The Haunting of Anna Gray: Chicago’s 1904 Elevator Death Omen

One summer night in nineteen-oh-four’s glow,
Anna Gray lay restless, soft and low.
In a second-floor room at a B & B,
her stomach churned from a mince-pie spree.

The air was heavy, stale as old tin,
no breeze to soothe the ache within.
She tossed the quilt, she heaved a sigh,
and at the sash she opened the sky.

Fresh night slipped in on a silver thread,
a whisper cool across her head.
Her tummy eased, fatigue took hold —
she climbed beneath the blankets, warm and bold.

Soon slumber came on tiptoe feet,
and Anna dreamed in a hush so sweet.
But hours later she woke with a start,
a puzzled flutter inside her heart.

For though the room seemed neat and small,
a prickle told her: something’s wrong with all.
She scanned the corners, the clock, the sill —
and froze as a figure sat stock-still.

A man on the ledge, with eyes like coal,
staring straight at her, bare of soul.
Her mind raced wild — a thief? a fiend?
She leapt up quick, her courage fiend.

He did not move when she hurled her cry,
but tilted back — then slipped and fly.
He fell through moonlight, vanished from view;
Anna gasped, “Is he dead?
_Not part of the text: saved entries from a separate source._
(* ===== verification/JsonLines.v ===== *)
(** * JSON lines through pandas, and the prediction route end to end

    What [make_predictions] (lines 21-33) does with the body a client
    builds as the spec describes it, one record per line, sent as one
    JSON string (the only form [get_json] lets through, see C4):
    - [jsonl_text]: the records printed by [JsonText.object_text], joined
      with newlines; [jsonl_body]: that text as a JSON string;
    - the lemmas follow the text through [pd.read_json(lines=True)]
      ([Pandas]): [split("\n")] gives back the printed lines, [strip()]
      leaves them alone, [_combine_lines] makes the JSON array
      [JsonText.array_text] of them, ujson reads it as the list of their
      dicts, and [DataFrame] builds one row per record;
    - for the service's two features [gre] and [gpa], [dtype=float]
      turns every number into a float, mlflow's schema accepts the
      frame, and the route answers one prediction per record, in order;
    - [Rec] is a record whose [gpa] may be missing: [DataFrame] fills it
      with NaN when another record has it, and leaves the column out
      when none has;
    - blank bodies: every line is dropped and pandas reads [[]]. *)

From Stdlib Require Import Ascii String ZArith Lia.
From stdpp Require Import base list.
From S2P Require Import Prelude PyData Unicode PyInt Libs Flask Json JsonText Pandas Mlflow Inference.
(** The members of a dict after its [{]. *)
Lemma scan_members_encode items lvl d r acc :
  Forall (fun kv => dump_ok fok kv.2 = true -> reads_back kv.2) items ->
  forallb (fun kv => str_ok kv.1 && dump_ok fok kv.2) items = true ->
  NoDup (dict_keys acc ++ dict_keys items) ->
  Forall (fun kv => (d + nesting kv.2 <= max_depth)%nat) items -> items <> [] ->
  exists f, scan_members max_depth f d
    (join_with (lay_item_sep lay ++ newline_indent lay (S lvl))
       (map (fun kv => py_encode_str kv.1 ++ lay_key_sep lay ++ encode repr_other lay (S lvl) kv.2)
          items)
       ++ newline_indent lay lvl ++ "}"%char :: r) acc =
    Some (inr (PDict (acc ++ map (fun kv => (kv.1, read_back fread kv.2)) items), r)).
Proof.
  revert acc. induction items as [|[k x] items IHi]; intros acc Hrb Hok Hnd Hd Hne; [done|].
  apply Forall_cons_1 in Hrb as [Hx Hrb], Hd as [Hdx Hd].
  apply andb_prop in Hok as [[Hk Hokx]%andb_prop Hok]. simpl in Hx, Hdx, Hk, Hokx.
  assert (Hset : dict_set k (read_back fread x) acc = acc ++ [(k, read_back fread x)]).
  { apply dict_set_new. apply NoDup_app in Hnd as (_ & Hdis & _).
    intros Hin. apply (Hdis k Hin). by left. }
  destruct items as [|[k' y] items].
  - cbn [map join_with fst snd].
    destruct (Hx Hokx (S lvl) d _ Hdx (newline_indent_follows lay lvl "}" r ltac:(auto)))
      as [f Hf].
    exists (S f). rewrite <- !app_assoc, (scan_members_item _ _ _ _ _ _ _ _ Hk Hokx Hf).
    rewrite skip_ws_newline_indent, Hset.
    reflexivity.
  - destruct (IHi (acc ++ [(k, read_back fread x)]) Hrb Hok
      ltac:(unfold dict_keys in *; rewrite map_app, <- app_assoc; exact Hnd) Hd ltac:(done))
      as [f2 Hf2].
    rewrite <- app_assoc in Hf2. rewrite lay_item in Hf2.
    rewrite join_map_cons2, lay_item, <- !app_assoc. cbn [app fst snd].
    match goal with
    | |- context [encode repr_other lay (S lvl) x ++ ?rest] =>
        destruct (Hx Hokx (S lvl) d rest Hdx) as [f1 Hf1]; [unfold follows, num_end; eauto 10|]
    end.
    exists (S (Nat.max f1 f2)).
    rewrite (scan_members_item _ _ _ _ _ _ _ _ Hk Hokx (scan_value_lift _ _ _ _ _ Hf1)).
    cbn [skip_ws]. change (is_ws ","%char) with false. cbn iota.
    rewrite peek_other by discriminate. rewrite peek_same, skip_ws_newline_indent, Hset.
    rewrite skip_ws_join by reflexivity.
    apply (proj1 (proj2 (scan_mono_le f2 (Nat.max f1 f2) ltac:(lia))) _ _ _ _ _ Hf2).
Qed.

Lemma scan_value_open_list f d t :
  (d < max_depth)%nat -> peek "]" (skip_ws t) = None ->
  scan_value max_depth (S f) d ("["%char :: t) = scan_elements max_depth f (S d) (skip_ws t) [].
Proof.
  intros Hd Hp. cbn [scan_value]. decide_chars. rewrite (proj2 (Nat.leb_gt _ _) Hd), Hp.
  reflexivity.
Qed.

Lemma scan_value_open_dict f d t :
  (d < max_depth)%nat -> peek "}" (skip_ws t) = None ->
  scan_value max_depth (S f) d ("{"%char :: t) = scan_members max_depth f (S d) (skip_ws t) [].
Proof.
  intros Hd Hp. cbn [scan_value]. decide_chars. rewrite (proj2 (Nat.leb_gt _ _) Hd), Hp.
  reflexivity.
Qed.

(** The first item of a non-empty list or dict is not its closing bracket. *)
Lemma peek_join {A} c sep (g : A -> list ascii) a l t :
  (exists b u, g a = b :: u /\ b <> c) -> peek c (join_with sep (map g (a :: l)) ++ t) = None.
Proof.
  intros (b & u & Ea & Hb). rewrite map_cons, join_with_cons, Ea. by apply peek_other.
Qed.

Lemma encode_head v lvl :
  dump_ok fok v = true -> exists b u, encode repr_other lay lvl v = b :: u /\ b <> "]"%char.
Proof.
  intros Hv. destruct (encode_start v lvl [] Hv) as (b & u & E & _ & Hb & _).
  rewrite app_nil_r in E. eauto.
Qed.

Theorem dump_ok_reads_back v : dump_ok fok v = true -> reads_back v.
Proof.
  induction v as [| | | | | l IH | items IH] using PyObj_ind'; intros Hok;
    try (apply reads_back_atom; [done | discriminate..]);
    intros lvl d r Hd Hr; simpl in Hd.
  - destruct l as [|x l].
    { exists 1%nat. simpl. by rewrite (proj2 (Nat.leb_gt _ _)) by lia. }
    destruct (scan_elements_encode (x :: l) lvl (S d) r [] IH Hok
      (nesting_children (fun y => y) _ d _ Hd) ltac:(done)) as [f Hf].
    exists (S f). cbn [encode app]. rewrite <- !app_assoc. cbn [app].
    simpl in Hok. apply andb_prop in Hok as [Hx _].
    rewrite scan_value_open_list, skip_ws_newline_indent, skip_ws_join;
      [exact Hf | intros; by apply skip_ws_encode | lia |].
    rewrite skip_ws_newline_indent, skip_ws_join by (intros; by apply skip_ws_encode).
    by apply peek_join, encode_head.
  - destruct items as [|[k x] items].
    { exists 1%nat. simpl. by rewrite (proj2 (Nat.leb_gt _ _)) by lia. }
    simpl in Hok. apply andb_prop in Hok as [Hnd%bool_decide_eq_true Hok].
    destruct (scan_members_encode ((k, x) :: items) lvl (S d) r [] IH Hok Hnd
      (nesting_children snd _ d _ Hd) ltac:(done)) as [f Hf].
    exists (S f). cbn [encode app]. rewrite <- !app_assoc. cbn [app].
    rewrite scan_value_open_dict, skip_ws_newline_indent, skip_ws_join;
      [exact Hf | reflexivity | lia |].
    rewrite skip_ws_newline_indent, skip_ws_join by reflexivity.
    apply peek_join. eexists _, _. split; [reflexivity | discriminate].
Qed.
End RoundTrip.

Lemma flask_layout_item debug : lay_item_sep (flask_layout debug) = [","%char].
Proof. by destruct debug. Qed.

Lemma flask_layout_key debug r :
  option_map skip_ws (peek ":" (skip_ws (lay_key_sep (flask_layout debug) ++ r))) =
  Some (skip_ws r).
Proof. by destruct debug. Qed.

(** [sort_keys] reorders the items of a dict: a permutation. *)
Lemma insert_item_perm kv d : Permutation (insert_item kv d) (kv :: d).
Proof.
  induction d as [|kv' d IH]; simpl; [done|].
  destruct (String.ltb _ _); [|done].
  rewrite IH. apply perm_swap.
Qed.
(* ===== verification/Contract.v ===== *)
(** * Shared vocabulary of the daemon, the runner and the CLI

    The enumerations of [crates/oore-contract/src/lib.rs], one Module per
    Rust enum with its constructors, its [Display]/[as_str] text, its
    [FromStr] parser and its state-machine helpers.  [Wire] is the interface
    the database layer and the handlers use; [WireOk] its two laws: parsing
    inverts printing, and only printed texts parse. *)

From S2P Require Import Prelude.

Local Open Scope string_scope.

(** ** The text codec interface *)

Class Wire (A : Type) := {
  wire_to : A -> string;
  wire_of : string -> result string A;
}.

Class WireOk (A : Type) `{Wire A} := {
  wire_of_to : forall a : A, wire_of (wire_to a) = Ok a;
  wire_to_of : forall (s : string) (a : A), wire_of s = Ok a -> wire_to a = s;
}.

(** A value prints in one way only, and the text names it. *)
#[global] Instance wire_to_inj `{WireOk A} : Inj (=) (=) (wire_to (A := A)).
Proof.
  intros a b Hab. pose proof (wire_of_to a) as Ha.
  rewrite Hab, wire_of_to in Ha. congruence.
Qed.

Lemma wire_of_iff `{WireOk A} (s : string) (a : A) :
  wire_of s = Ok a <-> s = wire_to a.
Proof.
  split; [intros Ha; symmetry; by apply wire_to_of|intros ->; apply wire_of_to].
Qed.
What should I do?”

She peered below, the pavement bare,
no shadow fallen from the midnight air.
A dark car waited under the lamp’s white glare,
and someone inside looked up to where

she stood framed by glass, now icy with fear —
the same man’s face turned and drew near.
He raised his hand, a beckoning leer,
“Come down,” he said — the voice unclear.

Anna recoiled; the car was a hearse,
a carriage pale with a hush and curse.
She slammed the window, heart in shock,
and watched the street — but found no rock.
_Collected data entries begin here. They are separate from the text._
(* ===== verification/Rollout.v ===== *)
(** * Rollout policies and what a store is asked

    [ReleasePolicy] and [ReleaseHealth] of [crates/oore-contract/src/lib.rs],
    the changes and observations of the store seam of
    [crates/oored/src/releases.rs], and the events of [scheduler.rs].  The
    schedule a valid policy describes visits its steps in order and ends at
    the full rollout. *)

From S2P Require Import Prelude Contract RustStr F64.
From Stdlib Require Import Floats.SpecFloat.

Local Open Scope Z_scope.

(** ** Policies *)

(** [enum ReleaseHealth]. *)
Inductive ReleaseHealth : Set := HealthUnknown | Healthy | HealthWarning | Breached.

(** [ReleaseHealth::from_crash_rate]. *)
Definition from_crash_rate (crash_rate threshold : option f64) : ReleaseHealth :=
  match crash_rate, threshold with
  | Some rate, Some limit =>
      if f64_le limit rate then Breached
      else if f64_le (f64_mul limit f_0_75) rate then HealthWarning
      else Healthy
  | _, _ => HealthUnknown
  end.

(** [enum ReleaseApprovalGate]. *)
Inductive ReleaseApprovalGate : Set := NoGate | BeforeUpload | BeforeProduction.

#[global] Instance release_gate_eq_dec : EqDecision ReleaseApprovalGate.
Proof. solve_decision. Defined.

(** [struct ReleasePolicy]. *)
Record ReleasePolicy := {
  steps : list f64;
  interval_hours : f64;
  rp_crash_rate_threshold : option f64;
  approval : ReleaseApprovalGate;
}.

(** [default_release_steps]. *)
Definition default_release_steps : list f64 :=
  [f64_lit 0x147ae147ae147b (-59); f64_lit 0x1999999999999a (-57); f64_lit 0x1999999999999a (-55);
   f64_lit 1 (-1); f_1].

(** [impl Default for ReleasePolicy]. *)
Definition default_release_policy : ReleasePolicy :=
  {| steps := default_release_steps; interval_hours := f64_of_Z 24; rp_crash_rate_threshold := None;
     approval := NoGate |}.

(** [step.windows(2).any(|pair| pair[0] >= pair[1])]. *)
Fixpoint not_ascending (l : list f64) : bool :=
  match l with
  | a :: ((b :: _) as rest) => f64_le b a || not_ascending rest
  | _ => false
  end.

(** Outside (0, 1], or not a number. *)
Definition not_a_fraction (x : f64) : bool :=
  negb (is_finite x) || f64_le x f_0 || f64_lt f_1 x.

(** [ReleasePolicy::validate]. *)
Definition validate (p : ReleasePolicy) : result string unit :=
  if bool_decide (steps p = []) then Err "policy.steps must not be empty"
  else if existsb not_a_fraction (steps p) then Err "policy.steps must be fractions in (0, 1]"
  else if not_ascending (steps p) then Err "policy.steps must be strictly ascending"
  else if negb (match last (steps p) with Some x => f64_eq x f_1 | None => false end)
  then Err "policy.steps must end at 1"
  else if negb (is_finite (interval_hours p)) || f64_le (interval_hours p) f_0
  then Err "policy.interval_hours must be greater than zero"
  else if (match rp_crash_rate_threshold p with Some limit => not_a_fraction limit | None => false end)
  then Err "policy.crash_rate_threshold must be a fraction in (0, 1]"
  else Ok tt.

(** [ReleasePolicy::validate_gate]. *)
Definition validate_gate (p : ReleasePolicy) : result string unit :=
  match approval p with
  | BeforeUpload => Err "policy.approval before_upload is not supported; require build approval on the pipeline or use before_production"
  | NoGate | BeforeProduction => Ok tt
  end.

(** [ReleasePolicy::next_step]. *)
Definition next_step (p : ReleasePolicy) (fraction : f64) : option f64 :=
  find (fun step => f64_lt fraction step) (steps p).

(** [ReleasePolicy::interval_secs]. *)
Definition interval_secs (p : ReleasePolicy) : Z := round_to_i64 (f64_mul (interval_hours p) f_3600).

(** ** The store seam *)

(** [enum StoreChange]. *)
Inductive StoreChange : Set :=
  | StoreRollout (fraction : f64)
  | StorePause
  | StoreResume (fraction : f64)
  | StoreHalt
  | StoreComplete.

(** [enum StoreObservation]. *)
Inductive StoreObservation : Set :=
  | ObsMissing
  | ObsRolling (fraction : f64)
  | ObsHalted
  | ObsCompleted
  | ObsOther.

(** [struct PromotionTarget]. *)
Record PromotionTarget := {
  pt_track : string;
  pt_fraction : option f64;
  pt_phased_release : bool;
  pt_submit_for_review : bool;
}.

(** [enum ReleaseEventKind]. *)
Inductive ReleaseEventKind : Set :=
  | Created | Uploaded | RolloutStepRaised | RolloutPaused | RolloutResumed | RolloutHalted
  | RolloutCompleted | ApprovalNeeded | Approved | ReleaseFailed.

(** [struct ReleaseEvent]. *)
Record ReleaseEvent := {
  re_kind : ReleaseEventKind;
  re_project_id : string;
  re_release_id : string;
  re_build_id : option string;
  re_version_name : option string;
  re_version_code : option Z;
  re_track : option string;
  re_rollout_percent : option f64;
  re_actor : option string;
  re_reason : option string;
  re_timestamp : Z;
}.

(** ** The schedule of a valid policy *)

Definition fraction_ok (x : f64) : Prop :=
  is_finite x = true /\ f64_lt f_0 x = true /\ f64_le x f_1 = true.

Lemma not_a_fraction_false x : not_a_fraction x = false <-> fraction_ok x.
Proof.
  unfold not_a_fraction, fraction_ok. destruct (is_finite x) eqn:Hf; cbn; [|naive_solver].
  assert (Hn : is_nan x = false) by by destruct x.
  destruct (f64_le x f_0) eqn:E0, (f64_lt f_1 x) eqn:E1; cbn.
  all: split; [try done|intros (_ & H0 & H1)].
  - pose proof (f64_le_lt_trans _ _ _ E0 H0). by rewrite f64_lt_irrefl in *.
  - pose proof (f64_le_lt_trans _ _ _ E0 H0). by rewrite f64_lt_irrefl in *.
  - pose proof (f64_lt_le_trans _ _ _ E1 H1). by rewrite f64_lt_irrefl in *.
  - intros _. split_and!; [done| |by apply f64_not_lt].
    destruct (f64_lt f_0 x) eqn:E; [done|]. by rewrite (f64_not_lt f_0 x) in E0.
  - done.
Qed.

(** What a valid policy is. *)
Record policy_ok (p : ReleasePolicy) : Prop := {
  po_fractions : Forall fraction_ok (steps p);
  po_ascending : StronglySorted (fun x y => f64_lt x y = true) (steps p);
  po_last : exists x, last (steps p) = Some x /\ f64_eq x f_1 = true;
  po_interval : is_finite (interval_hours p) = true /\ f64_lt f_0 (interval_hours p) = true;
  po_threshold : forall t, rp_crash_rate_threshold p = Some t -> fraction_ok t;
}.

Lemma ascending_sorted l :
  Forall fraction_ok l -> not_ascending l = false <-> StronglySorted (fun x y => f64_lt x y = true) l.
Proof.
  induction l as [|a [|b l] IH]; intros HF; [by repeat constructor|by repeat constructor|].
  inversion HF as [|?? Ha HF']; subst. inversion HF' as [|?? Hb _]; subst.
  specialize (IH HF'). cbn [not_ascending]. rewrite orb_false_iff, IH. split.
  - intros [E HS]. constructor; [done|]. inversion HS as [|?? HS' HA]; subst.
    assert (Hab : f64_lt a b = true).
    { destruct (f64_lt a b) eqn:Eab; [done|]. rewrite f64_not_lt in E; [done|..|done].
      - destruct Ha as [Hf _]. by destruct a. - destruct Hb as [Hf _]. by destruct b. }
    constructor; [done|]. eapply Forall_impl; [exact HA|]. intros y Hy. by eapply f64_lt_trans.
  - intros HS. inversion HS as [|?? HS' HA]; subst. inversion HA as [|?? Hab HA']; subst.
    split; [|done]. destruct (f64_le b a) eqn:E; [|done].
    pose proof (f64_le_lt_trans _ _ _ E Hab) as Hbb. by rewrite f64_lt_irrefl in Hbb.
Qed.

Lemma validate_ok p : validate p = Ok tt <-> policy_ok p.
Proof.
  unfold validate. case_bool_decide as Hnil.
  { split; [done|]. intros [_ _ (x & Hx & _) _ _]. by rewrite Hnil in Hx. }
  assert (HF : existsb not_a_fraction (steps p) = false <-> Forall fraction_ok (steps p)).
  { rewrite Forall_forall. split.
    - intros H x Hx. apply not_a_fraction_false.
      destruct (not_a_fraction x) eqn:E; [|done]. exfalso.
      assert (existsb not_a_fraction (steps p) = true); [|congruence].
      apply existsb_exists. exists x. by rewrite <- list_elem_of_In.
    - intros H. apply not_true_iff_false. intros (x & Hx & Ex)%existsb_exists.
      rewrite <- list_elem_of_In in Hx. apply H in Hx. apply not_a_fraction_false in Hx. congruence. }
  destruct (existsb not_a_fraction (steps p)) eqn:E1.
  { split; [done|]. intros [H _ _ _ _]. by apply HF in H. }
  destruct HF as [HF _]. specialize (HF eq_refl). pose proof (ascending_sorted _ HF) as HA.
  destruct (not_ascending (steps p)) eqn:E2.
  { split; [done|]. intros [_ H _ _ _]. by apply HA in H. }
  destruct HA as [HA _]. specialize (HA eq_refl).
  destruct (last (steps p)) as [x|] eqn:El; cbn; [|split; [done|intros [_ _ (?&?&?) _ _]; congruence]].
  destruct (f64_eq x f_1) eqn:Ex; cbn; [|split; [done|intros [_ _ (?&?&?) _ _]; congruence]].
  assert (HI : negb (is_finite (interval_hours p)) || f64_le (interval_hours p) f_0 = false <->
    is_finite (interval_hours p) = true /\ f64_lt f_0 (interval_hours p) = true).
  { destruct (is_finite (interval_hours p)) eqn:Hf; cbn; [|naive_solver].
    assert (is_nan (interval_hours p) = false) by by destruct (interval_hours p).
    destruct (f64_le (interval_hours p) f_0) eqn:E0; split; try done.
    - intros [_ H0]. pose proof (f64_le_lt_trans _ _ _ E0 H0). by rewrite f64_lt_irrefl in *.
    - intros _. split; [done|]. destruct (f64_lt f_0 (interval_hours p)) eqn:E; [done|].
      by rewrite (f64_not_lt f_0) in E0. }
  destruct (negb _ || f64_le (interval_hours p) f_0).
  { split; [done|]. intros [_ _ _ H _]. by apply HI in H. }
  destruct HI as [HI _]. specialize (HI eq_refl).
  destruct (rp_crash_rate_threshold p) as [t|] eqn:Et.
  - destruct (not_a_fraction t) eqn:Ef.
    + split; [done|]. intros [_ _ _ _ H]. specialize (H t Et). apply not_a_fraction_false in H. congruence.
    + split; [|done]. intros _. split; eauto. intros t' [= <-]%(eq_trans (eq_sym Et)).
      by apply not_a_fraction_false.
  - split; [|done]. intros _. split; eauto. intros t' ?. congruence.
Qed.

(** The steps the monitor takes from [fraction], at most [n] of them. *)
Fixpoint walk (p : ReleasePolicy) (n : nat) (fraction : f64) : list f64 :=
  match n with
  | O => []
  | S n =>
      match next_step p fraction with
      | Some step => step :: walk p n step
      | None => []
      end
  end.

(** The steps above [fraction]. *)
Definition above (fraction : f64) (l : list f64) : list f64 :=
  filter (fun step => f64_lt fraction step = true) l.

Lemma find_above fraction l : find (fun step => f64_lt fraction step) l = head (above fraction l).
Proof.
  induction l as [|x l IH]; [done|]. cbn [find]. unfold above in *. destruct (f64_lt fraction x) eqn:E.
  - by rewrite filter_cons_True by done.
  - rewrite filter_cons_False by congruence. exact IH.
Qed.

(** In ascending steps, what is above the next step is the rest. *)
Lemma above_next fraction l x rest :
  StronglySorted (fun x y => f64_lt x y = true) l -> above fraction l = x :: rest -> above x l = rest.
Proof.
  induction 1 as [|y l HS IH HA]; [done|]. unfold above.
  destruct (f64_lt fraction y) eqn:E.
  - rewrite filter_cons_True by done. intros [= -> <-].
    rewrite filter_cons_False by (rewrite f64_lt_irrefl; done).
    rewrite !list_filter_all; [done|..].
    + eapply Forall_impl; [exact HA|]. intros z Hz. by eapply f64_lt_trans.
    + exact HA.
  - rewrite filter_cons_False by congruence. intros Hx. specialize (IH Hx).
    rewrite filter_cons_False; [exact IH|]. intros Hxy.
    assert (Hin : x ∈ filter (fun step => f64_lt fraction step = true) l) by (rewrite Hx; by left).
    apply list_elem_of_filter in Hin as [_ Hin]. rewrite Forall_forall in HA.
    pose proof (f64_lt_trans _ _ _ Hxy (HA _ Hin)). by rewrite f64_lt_irrefl in *.
Qed.

Lemma walk_above p n fraction :
  StronglySorted (fun x y => f64_lt x y = true) (steps p) ->
  (length (above fraction (steps p)) <= n)%nat -> walk p n fraction = above fraction (steps p).
Proof.
  intros HS. revert fraction. induction n as [|n IH]; intros fraction Hl; cbn.
  { destruct (above _ _); [done|cbn in Hl; lia]. }
  unfold next_step. rewrite find_above. destruct (above fraction (steps p)) as [|x rest] eqn:E; cbn; [done|].
  f_equal. pose proof (above_next _ _ _ _ HS E) as Hr. rewrite IH; [done|]. rewrite Hr. cbn in Hl. lia.
Qed.

Lemma last_filter {A} (P : A -> Prop) `{!forall x, Decision (P x)} l x :
  last l = Some x -> P x -> last (filter P l) = Some x.
Proof.
  induction l as [|y l IH] using rev_ind; [done|]. rewrite last_snoc. intros [= ->] HP.
  rewrite filter_app. cbn. rewrite decide_True by done. by rewrite last_snoc.
Qed.

(** the schedule of a policy.  Under a valid policy, the steps taken from
    any fraction below the full rollout are exactly the policy's steps above
    it, in order: each raises the fraction, there are at most as many as the
    policy has, the last one is the full rollout, and after it there is no
    step. *)
Theorem rollout_schedule_ends (p : ReleasePolicy) (fraction : f64) (n : nat) :
  validate p = Ok tt -> f64_lt fraction f_1 = true -> (length (steps p) <= n)%nat ->
  walk p n fraction = above fraction (steps p) /\
  StronglySorted (fun x y => f64_lt x y = true) (fraction :: walk p n fraction) /\
  (length (walk p n fraction) <= length (steps p))%nat /\
  exists x, last (walk p n fraction) = Some x /\ f64_eq x f_1 = true /\ next_step p x = None.
Proof.
  intros [HF HS (x & Hx & Ex) _ _]%validate_ok Hlt Hn.
  assert (Hlen : (length (above fraction (steps p)) <= length (steps p))%nat) by apply length_filter.
  rewrite walk_above by (done || lia). split_and!; [done| |done|].
  - constructor; [|apply Forall_forall; intros y Hy; by apply list_elem_of_filter in Hy as [Hy _]].
    clear -HS. unfold above. induction HS as [|y l HS IH HA]; [constructor|].
    rewrite filter_cons. case_decide; [|done]. constructor; [done|].
    apply Forall_forall. intros z [_ Hz]%list_elem_of_filter. rewrite Forall_forall in HA. auto.
  - exists x. assert (Hfx : f64_lt fraction x = true).
    { apply f64_eq_key in Ex as (? & ? & Ex). apply f64_lt_key in Hlt as (? & ? & Hlt).
      apply f64_lt_key. by rewrite Ex. }
    split_and!; [by apply last_filter|done|].
    unfold next_step. rewrite find_above. unfold above. rewrite list_filter_none; [done|].
    apply Forall_forall. intros y Hy Hxy. rewrite Forall_forall in HF. destruct (HF y Hy) as (_ & _ & H1).
    pose proof (f64_lt_le_trans _ _ _ Hxy H1) as Hx1. apply f64_eq_key in Ex as (? & ? & Ex).
    apply f64_lt_key in Hx1 as (_ & _ & Hx1). rewrite Ex in Hx1. unfold lex in Hx1. lia.
Qed.

(** A release at 1% takes the four remaining steps of the default policy. *)
Lemma rollout_schedule_ends_witness :
  let first := f64_lit 0x147ae147ae147b (-59) in
  validate default_release_policy = Ok tt /\
  length (walk default_release_policy 5 first) = 4%nat /\
  exists x, last (walk default_release_policy 5 first) = Some x /\ f64_eq x f_1 = true /\
    next_step default_release_policy x = None.
Proof.
  intros first. split; [vm_compute; reflexivity|]. split; [vm_compute; reflexivity|].
  refine (proj2 (proj2 (proj2 (rollout_schedule_ends default_release_policy first 5 _ _ _))));
    [vm_compute; reflexivity|vm_compute; reflexivity|cbn; lia].
Defined.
The carriage and driver had slipped away,
as if midnight swallowed them like prey.
She watched until her breath ran thin,
then crawled back slow and let sleep in.

Dawn tipped its hat with a buttery light;
the room unframed the terrors of night.
She dressed and laughed at her trembling chest,
deciding by day she’d be at her best.

To a new department store she strolled with cheer,
four floors of wonders spread out clear.
She wandered and bought, and lost the dread,
the hearse, the window, the fright in her head.

At last on the fourth floor she chose to leave,
and to the elevator she did quietly weave.
The car came down with a cheerful chime,
a crowd inside — she’d wait next time.

But a voice barked out, a curt demand:
“Get in now, miss — don’t make a stand.”
The head that popped from the little hatch
was the same strange face from that midnight match.
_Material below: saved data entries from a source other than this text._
(** ** What is cached *)

Definition held (st : spending) : gset (nat * ScopeKey) :=
  list_to_set (concat (imap (fun v entries => map (fun e => (v, e.1)) entries) (cache st))).

Lemma elem_of_held st v k : (v, k) ∈ held st <-> is_Some (cached st v k).
Proof.
  unfold held, cached. rewrite elem_of_list_to_set, list_elem_of_In, in_concat. split.
  - intros (l & Hl & Hk). apply list_elem_of_In, list_elem_of_lookup in Hl as [i Hi].
    rewrite list_lookup_imap in Hi. apply fmap_Some in Hi as (entries & He & ->).
    apply in_map_iff in Hk as (e & [= <- <-] & Hin). rewrite He. cbn.
    destruct (List.find _ entries) as [e'|] eqn:E; cbn; [eauto|].
    eapply find_none in E; [|done]. by rewrite bool_decide_eq_false in E.
  - intros [s Hs]. apply fmap_Some in Hs as (e & He & ->).
    destruct (cache st !! v) as [entries|] eqn:E; [|done]. cbn in He.
    apply find_some in He as [Hin Hk]. apply bool_decide_eq_true in Hk.
    exists (map (fun e => (v, e.1)) entries). split.
    + apply list_elem_of_In, list_elem_of_lookup. exists v. rewrite list_lookup_imap, E. done.
    + apply in_map_iff. exists e. split; [by rewrite Hk|done].
Qed.

Lemma not_held st v k : (v, k) ∉ held st <-> cached st v k = None.
Proof. rewrite elem_of_held. by rewrite eq_None_not_Some. Qed.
Anna’s blood went cold, her lips went numb;
she shook her head: “No — I’ll wait for the one to come.”
They shrugged, the doors shut, the car slipped away,
and then from the shaft came a terrible bray.

Metal screamed and the cables failed;
a plunging car, the ropes unrailed.
A crunch, a cry — then silence fell;
two lives were taken in that iron shell.

Anna stood frozen, breath like frost,
her near-escape counted what could have been lost.
Was he a phantom, a trick of the night?
A stalker in hiding? A murderer’s spite?

Reports were printed, the story spread wide,
Anna’s name inked in headline tide.
They asked her what happened, how fear had fled —
and so the tale of Anna and the hearse was read.

We never learned all the truth that night:
if he worked the lift or simply took flight.
Some things remain like shadows on glass —
half-said, half-remembered, fading fast.

Yet Anna woke to daylight’s safe, warm rim,
and carried home a memory, jagged and dim.
A slice of terror wrapped in morning’s light —
a midnight visitor that vanished with the night.